■ Work to be completed ■
Output exactly the lines that run from the line with "Week.change := toFixed1" to the end of the material, both ends included, and no other lines.

>>>>>

(** Every stored snapshot is filed under the id it carries, and the
    aggregate of that id has stored events. *)
Definition snapshots_filed (s : AccountService) : Prop :=
  forall accountID snapshot,
    snapshots (snapshotStore s) !! accountID = Some snapshot ->
    SnapshotAggregateID snapshot = accountID /\ stream_of s accountID <> [].

(** What holds of the two stores whatever the currencies are called. *)
Definition stores_consistent (n : Z) (s : AccountService) : Prop :=
  store_wf (eventStore s) /\ snapshots_filed s /\ streams_within n s.

(** No stored event has [ApplyEvent] store a balance under a currency
    that is not valid UTF-8. *)
Definition stored_currencies_valid (s : AccountService) : Prop :=
  forall accountID stream,
    streams (eventStore s) !! accountID = Some stream -> Forall event_currencies_valid stream.

(** A service over two new stores. *)
Definition new_service : AccountService :=
  mkAccountService NewInMemoryEventStore NewInMemorySnapshotStore.

(** A call of a command of the service, with what the call draws from
    [uuid] and the clock. *)
Inductive request :=
| CreateAccountRequest (uuid_NewString : string) (uuid_New : UUID)
    (time_Now created_Now saved_Now : Time) (cmd : CreateAccountCommand)
| DepositRequest (uuid_New : UUID)
    (time_Now created_Now saved_Now : Time) (cmd : DepositMoneyCommand)
| WithdrawRequest (uuid_New : UUID)
    (time_Now created_Now saved_Now : Time) (cmd : WithdrawMoneyCommand)
| ConvertCurrencyRequest (uuid_New : UUID)
    (time_Now created_Now saved_Now : Time) (cmd : ConvertCurrencyCommand).

(** The currencies a call can bring into an account are valid UTF-8: the
    initial balances of a creation and the currency of a deposit. (A
    withdrawal succeeds only from a currency held, a conversion only from a
    currency held to a currency of the rate table.) *)
Definition request_currencies_valid (r : request) : bool :=
  match r with
  | CreateAccountRequest _ _ _ _ _ cmd =>
      forallb (fun kv => utf8.ValidString (fst kv)) (map_to_list (CreateInitialBalances cmd))
  | DepositRequest _ _ _ _ cmd => utf8.ValidString (DepositCurrency cmd)
  | _ => true
  end.

Section Serve.
Variable Div : Decimal -> Decimal -> Decimal.

(** The service after a call, whatever the call returned. A call that
    panics does so in the handler of the aggregate, before anything is
    saved: both stores are as they were. *)
Definition serve (s : AccountService) (r : request) : AccountService :=
  match r with
  | CreateAccountRequest uuid_NewString uuid_New time_Now created_Now saved_Now cmd =>
      snd (app.CreateAccount uuid_NewString uuid_New time_Now created_Now saved_Now s cmd)
  | DepositRequest uuid_New time_Now created_Now saved_Now cmd =>
      snd (app.Deposit uuid_New time_Now created_Now saved_Now s cmd)
  | WithdrawRequest uuid_New time_Now created_Now saved_Now cmd =>
      snd (app.Withdraw uuid_New time_Now created_Now saved_Now s cmd)
  | ConvertCurrencyRequest uuid_New time_Now created_Now saved_Now cmd =>
      snd (app.ConvertCurrency Div uuid_New time_Now created_Now saved_Now s cmd)
  end.
(** * PDF processing tools: fetch, extract, result envelope

    A shallow embedding of [tools.py]: the [PDFProcessor] methods
    [download_pdf], [extract_text_pypdf2], [extract_text_pdfplumber] and
    [process_pdf_from_url], and the module-level tool functions
    [download_and_parse_pdf] and [get_pdf_metadata].

    The third-party libraries the module calls ([urllib.parse], [requests],
    [PyPDF2], [pdfplumber]) are not part of the repository: they are the
    fields of an environment record [Env], and every theorem quantifies
    over it.  Exceptions, the network requests issued and the log records
    written are explicit: a computation takes the trace of events so far
    and returns a value or a raised exception together with the extended
    trace. *)

From Stdlib Require Import String Ascii List Arith Bool ZArith Lia Sorted.
From Stdlib Require Import Decimal DecimalString DecimalNat.
Import ListNotations.
Open Scope string_scope.

(** ** Python values and strings *)

Module Py.

(** The values a dynamically typed argument may hold: [None], a [bool], an
    [int] or a [str]; values of other types ([bytes], containers, instances
    of user classes) are outside the model.  [str] is a sequence of code
    points; the model keeps the code points below 256. *)
Inductive pyval : Type :=
| PyNone
| PyBool (b : bool)
| PyInt (z : Z)
| PyStr (s : string).

(** The line feed, and the string ["\n"]. *)
Definition newline : ascii := "010"%char.

Definition nl : string := String newline "".

Definition str_of_nat (n : nat) : string :=
  NilEmpty.string_of_uint (Nat.to_uint n).

Definition str_of_Z (z : Z) : string :=
  NilEmpty.string_of_int (Z.to_int z).
(** [rs.length > 0 ? rs.reduce((sum, r) => sum + r.value1, 0) / rs.length : 0] *)
Definition weekAvg (rs : list HealthLog) : Q :=
  if decide (0 < length rs)%nat
  then (fold_left (λ sum r, sum + value1 r) rs 0 / lengthQ rs)%Q
  else 0%Q.

Definition currentWeekRecords (records : list HealthLog) (selectedMetric : MetricType)
    (today : Z) : list HealthLog :=
  let startOfCurrentWeek := startOfWeek today in
  let endOfCurrentWeek := endOfWeek today in
  filter (λ r, inWeek startOfCurrentWeek endOfCurrentWeek selectedMetric r) records.

Definition lastWeekRecords (records : list HealthLog) (selectedMetric : MetricType)
    (today : Z) : list HealthLog :=
  let startOfLastWeek := startOfWeek (subDays today 7) in
  let endOfLastWeek := endOfWeek (subDays today 7) in
  filter (λ r, inWeek startOfLastWeek endOfLastWeek selectedMetric r) records.

Definition getWeekComparison (records : list HealthLog) (selectedMetric : MetricType)
    (today : Z) : Week.t :=
  let currentWeekAvg := weekAvg (currentWeekRecords records selectedMetric today) in
  let lastWeekAvg := weekAvg (lastWeekRecords records selectedMetric today) in
  {| Week.currentWeekAvg := toFixed1 currentWeekAvg;
     Week.lastWeekAvg := toFixed1 lastWeekAvg;
     Week.change := toFixed1 (currentWeekAvg - lastWeekAvg) |}.

(** *** getMarkedDates *)

(** The callback of [records.forEach] in getMarkedDates. *)
Definition markRecord (markedDates : gmap string DayMarking) (record : HealthLog)
  : Outcome (gmap string DayMarking) :=
  if falsy (logged_at record) then Returns markedDates
  else
    dateKey ← format (parseISO (logged_at record)) yyyy_MM_dd;
    match markedDates !! dateKey with
    | Some _ => Returns markedDates
    | None =>
        let color := from_option metricColor "#4F46E5" (isValidMetric (metric_type record)) in
        Returns (<[dateKey := {| marked := true; dotColor := Some color;
                                 selected := false; selectedColor := None |}]> markedDates)
    end.

Definition getMarkedDates (records : list HealthLog) (selectedDate : string)
  : Outcome (gmap string DayMarking) :=
  markedDates ← forEach markRecord records ∅;
  let old := markedDates !! selectedDate in
  Returns (<[selectedDate := {| marked := from_option marked false old;
                                dotColor := old ≫= dotColor;
                                selected := true;
                                selectedColor := Some "#4F46E5" |}]> markedDates).

(** *** Vocabulary of the statements *)

(** The trend read backwards. *)
Definition opposite (t : Trend) : Trend :=
  match t with
  | up => down
  | down => up
  | stable => stable
  | none => none
  end.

<<<<<

■ Output below ■
     Week.change := toFixed1 (currentWeekAvg - lastWeekAvg) |}.

(** *** getMarkedDates *)

(** The callback of [records.forEach] in getMarkedDates. *)
Definition markRecord (markedDates : gmap string DayMarking) (record : HealthLog)
  : Outcome (gmap string DayMarking) :=
  if falsy (logged_at record) then Returns markedDates
  else
    dateKey ← format (parseISO (logged_at record)) yyyy_MM_dd;
    match markedDates !! dateKey with
    | Some _ => Returns markedDates
    | None =>
        let color := from_option metricColor "#4F46E5" (isValidMetric (metric_type record)) in
        Returns (<[dateKey := {| marked := true; dotColor := Some color;
                                 selected := false; selectedColor := None |}]> markedDates)
    end.

Definition getMarkedDates (records : list HealthLog) (selectedDate : string)
  : Outcome (gmap string DayMarking) :=
  markedDates ← forEach markRecord records ∅;
  let old := markedDates !! selectedDate in
  Returns (<[selectedDate := {| marked := from_option marked false old;
                                dotColor := old ≫= dotColor;
                                selected := true;
                                selectedColor := Some "#4F46E5" |}]> markedDates).

(** *** Vocabulary of the statements *)

(** The trend read backwards. *)
Definition opposite (t : Trend) : Trend :=
  match t with
  | up => down
  | down => up
  | stable => stable
  | none => none
  end.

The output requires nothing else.